January 3, 2009 in Nation/World

Taliban turns to snipers in Afghanistan

Fewer conventional fights, more bombs confront troops
By Nancy A. Youssef McClatchy
 

KANDAHAR, Afghanistan – Taliban fighters increasingly are deploying precision marksmen to fire on U.S. troops at greater distances throughout opium-producing southern Afghanistan, according to the top two commanders for the southern region.

The increased use of marksmen is the latest Taliban shift to asymmetrical warfare and away from confronting U.S. troops in conventional fights, the commanders told McClatchy Newspapers.

Instead of gathering in company-sized units to take on foreign troops, Taliban forces also are resorting increasingly to explosives and bombings, attacks that require fewer people and pose less risk to themselves, the commanders said. Explosives attacks rose by 33 percent last year, as did deaths of coalition troops, according to the International Security Assistance Force, which leads the coalition forces stationed here.

“They are reverting to tactics that tell us they are suffering heavy losses,” said U.S. Brig. Gen. John Nicholson, the deputy commander for the southern regional command. “They are trying to minimize their exposure.”

The expanded use of precision marksmen comes as the fighting shifts from eastern Afghanistan to the south, where the Taliban is trying to protect opium production, which is reputed to be its economic base.
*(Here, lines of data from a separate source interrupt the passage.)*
(* ===== verification/Service.v ===== *)
(** * Service: the façade over SCIM and the cache ([src/service.rs]) *)

From S2P Require Import Prelude Text Model Value Mapping Http Sql Cache Scim Config.
From stdpp Require Import prelude strings list.

Inductive ServiceError :=
  | Svc_scim (e : ScimError)
  | Svc_cache (e : CacheError)
  | Svc_range_exhausted.

#[export] Instance service_error_from_scim : From ScimError ServiceError := Svc_scim.
#[export] Instance service_error_from_cache : From CacheError ServiceError := Svc_cache.
#[export] Instance service_error_from_range : From IdRangeExhausted ServiceError :=
  λ _, Svc_range_exhausted.

Definition MAX_NAME_LEN : nat := 256.

(** What the service acts on: the network and the database behind its cache. *)
Record backend := mk_backend { bk_net : net; bk_db : db }.
Definition set_bk_net (n : net) (b : backend) : backend := mk_backend n (bk_db b).
Definition set_bk_db (d : db) (b : backend) : backend := mk_backend (bk_net b) d.
Definition on_net {E A} (m : M net E A) : M backend E A := zoom bk_net set_bk_net m.
Definition on_db {E A} (m : M db E A) : M backend E A := zoom bk_db set_bk_db m.

Record Service := mk_service {
  svc_scim : ScimClient;
  svc_cache : Cache;
  svc_config : Config;
}.

(** [Service::new]: a failed purge is only logged. *)
Definition Service_new `{Sqlite} {E} (config : Config) (scim : ScimClient) (cache : Cache)
    : M db E Service :=
  let ttl := cfg_ttl_seconds (cfg_cache config) in
  try_with (purge_expired ttl) (λ _, ret tt) (λ _, ret tt) ;;?
  ret (mk_service scim cache config).

Section service.
Context `{World} `{JsonParser} `{PercentEncoding} `{Sqlite} `{BuildProfile} `{Murmur3}.
Variable self : Service.

Definition scim_user_to_model (scim_user : ScimUser) : M backend ServiceError User :=
  let mc := cfg_mapping (svc_config self) in
  let? uid := map_err from (on_db
    (resolve_uid (su_id scim_user) (uid_range_min mc) (uid_range_size mc))) in
  let gid_external :=
    match head (su_groups scim_user) with
    | Some first_group => sgr_value first_group
    | None => su_id scim_user
    end in
  let? gid := map_err from (on_db
    (resolve_gid gid_external (gid_range_min mc) (gid_range_size mc))) in
  let home := replace "{user}" (su_user_name scim_user)
    (home_template (cfg_user_defaults (svc_config self))) in
  ret (mk_user (su_id scim_user) (su_user_name scim_user) uid gid
    (default "" (su_display_name scim_user)) home
    (default_user_shell (cfg_user_defaults (svc_config self)))
    (default true (su_active scim_user))).

Definition scim_group_to_model (scim_group : ScimGroup) : M backend ServiceError Group :=
  let mc := cfg_mapping (svc_config self) in
  let? gid := map_err from (on_db
    (resolve_gid (sg_id scim_group) (gid_range_min mc) (gid_range_size mc))) in
  let members := omap smr_display (sg_members scim_group) in
  ret (mk_group (sg_id scim_group) (sg_display_name scim_group) gid members).

Definition lookup_user_by_name (name : string) : M backend ServiceError (option User) :=
  if bool_decide (MAX_NAME_LEN < String.length name) then ret None
  else
    try_with (on_net (Scim.get_user_by_name (svc_scim self) name))
      (λ found,
        match found with
        | Some scim_user =>
            let? user := scim_user_to_model scim_user in
            map_err from (on_db (store_user user)) ;;?
            ret (Some user)
        | None => map_err from (on_db (Cache.get_user_by_name (svc_cache self) name))
        end)
      (λ _, map_err from (on_db (Cache.get_user_by_name (svc_cache self) name))).

Definition lookup_user_by_uid (uid : Z) : M backend ServiceError (option User) :=
  let? cached := map_err from (on_db (get_user_by_uid (svc_cache self) uid)) in
  match cached with
  | Some cached => ret (Some cached)
  | None => ret None
  end.

Definition lookup_group_by_name (name : string) : M backend ServiceError (option Group) :=
  if bool_decide (MAX_NAME_LEN < String.length name) then ret None
  else
    try_with (on_net (Scim.get_group_by_name (svc_scim self) name))
      (λ found,
        match found with
        | Some scim_group =>
            let? group := scim_group_to_model scim_group in
            map_err from (on_db (store_group group)) ;;?
            ret (Some group)
        | None => map_err from (on_db (Cache.get_group_by_name (svc_cache self) name))
        end)
      (λ _, map_err from (on_db (Cache.get_group_by_name (svc_cache self) name))).

Definition lookup_group_by_gid (gid : Z) : M backend ServiceError (option Group) :=
  let? cached := map_err from (on_db (get_group_by_gid (svc_cache self) gid)) in
  match cached with
  | Some cached => ret (Some cached)
  | None => ret None
  end.

Definition list_all_users : M backend ServiceError (list User) :=
  let? scim_users := map_err from (on_net (list_users (svc_scim self))) in
  collect scim_users (λ su,
    let? user := scim_user_to_model su in
    map_err from (on_db (store_user user)) ;;?
    ret user).

Definition list_all_groups : M backend ServiceError (list Group) :=
  let? scim_groups := map_err from (on_net (list_groups (svc_scim self))) in
  collect scim_groups (λ sg,
    let? group := scim_group_to_model sg in
    map_err from (on_db (store_group group)) ;;?
    ret group).

Definition check_user_active (name : string) : M backend ServiceError bool :=
  if bool_decide (MAX_NAME_LEN < String.length name) then ret false
  else
    try_with (on_net (Scim.get_user_by_name (svc_scim self) name))
      (λ found,
        match found with
        | Some scim_user =>
            let? user := scim_user_to_model scim_user in
            map_err from (on_db (store_user user)) ;;?
            ret (user_active user)
        | None => ret false
        end)
      (λ _,
        match offline_auth_policy (cfg_security (svc_config self)) with
        | CachedStatus =>
            let? cached := map_err from
              (on_db (Cache.get_user_by_name (svc_cache self) name)) in
            match cached with
            | Some user => ret (user_active user)
            | None => ret false
            end
        | Deny => ret false
        end).

Definition is_online : M backend ServiceError bool := on_net (Scim.is_online (svc_scim self)).

Definition lookup_groups_for_user (name : string) : M backend ServiceError (list Z) :=
  if bool_decide (MAX_NAME_LEN < String.length name) then ret []
  else
    let mc := cfg_mapping (svc_config self) in
    try_with (on_net (Scim.get_user_by_name (svc_scim self) name))
      (λ found,
        match found with
        | Some scim_user =>
            let? user := scim_user_to_model scim_user in
            map_err from (on_db (store_user user)) ;;?
            collect (su_groups scim_user) (λ g, map_err from
              (on_db (resolve_gid (sgr_value g) (gid_range_min mc) (gid_range_size mc))))
        | None => ret []
        end)
      (λ _,
        let? cached := map_err from
          (on_db (get_groups_for_member (svc_cache self) name)) in
        ret (group_gid <$> cached)).
End service.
The number of coalition troops killed in southern Afghanistan has increased sharply in the past two months.

So far, shooters have made use of long-barrel rifles, not specialized sniper weapons, and Nicholson said there was no indication that Taliban forces had trained snipers. Instead, they take advantage of the rough terrain to shoot at troops safely from afar, he said.
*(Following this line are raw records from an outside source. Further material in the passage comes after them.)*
(* ===== verification/ServiceProps.v ===== *)
(** * ServiceProps: the properties of the service, with their witnesses *)

From S2P Require Import Prelude Text Model Value Mapping Http Sql Cache CacheFacts MockIdp Scim.
From S2P Require Import ScimProps Config Service ServiceFacts.
From stdpp Require Import prelude strings list relations.

(** One call of the service, by any of its operations and whatever its outcome. *)
Inductive service_step `{World} `{JsonParser} `{PercentEncoding} `{Sqlite} `{BuildProfile}
    `{Murmur3} (self : Service) : backend → backend → Prop :=
  | step_new config b : service_step self b
      (on_db (E:=ServiceError) (Service_new config (svc_scim self) (svc_cache self)) b).2
  | step_user_by_name name b : service_step self b (lookup_user_by_name self name b).2
  | step_user_by_uid uid b : service_step self b (lookup_user_by_uid self uid b).2
  | step_group_by_name name b : service_step self b (lookup_group_by_name self name b).2
  | step_group_by_gid gid b : service_step self b (lookup_group_by_gid self gid b).2
  | step_list_users b : service_step self b (list_all_users self b).2
  | step_list_groups b : service_step self b (list_all_groups self b).2
  | step_check_active name b : service_step self b (check_user_active self name b).2
  | step_is_online b : service_step self b (is_online self b).2
  | step_groups_for_user name b : service_step self b (lookup_groups_for_user self name b).2.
If the Taliban develops a corps of snipers, it would mark a major shift for U.S. troops in southern Afghanistan.

When snipers began appearing in Iraq’s once-restive Anbar province in 2005, U.S. troops had a difficult time protecting themselves from attacks and began wearing more armor.

At one point, Iraqi insurgent groups began filming their sniper attacks, and the images of Marines falling to them became a rallying point for the insurgency.

There may be a limit to the effectiveness of snipers in Afghanistan. They tend to be more effective in urban environments, where they can hide more easily, and Helmand province and neighboring Kandahar have a limited number of towns and cities.

Gen. David McKiernan, the top U.S. commander in Afghanistan, has asked for three more brigades for the south, most of which will move into Helmand or Kandahar provinces.

During a visit to Afghanistan last month, Adm. Michael Mullen, the chairman of the Joint Chiefs of Staff, said the Pentagon probably would meet McKiernan’s request with as many as 30,000 troops.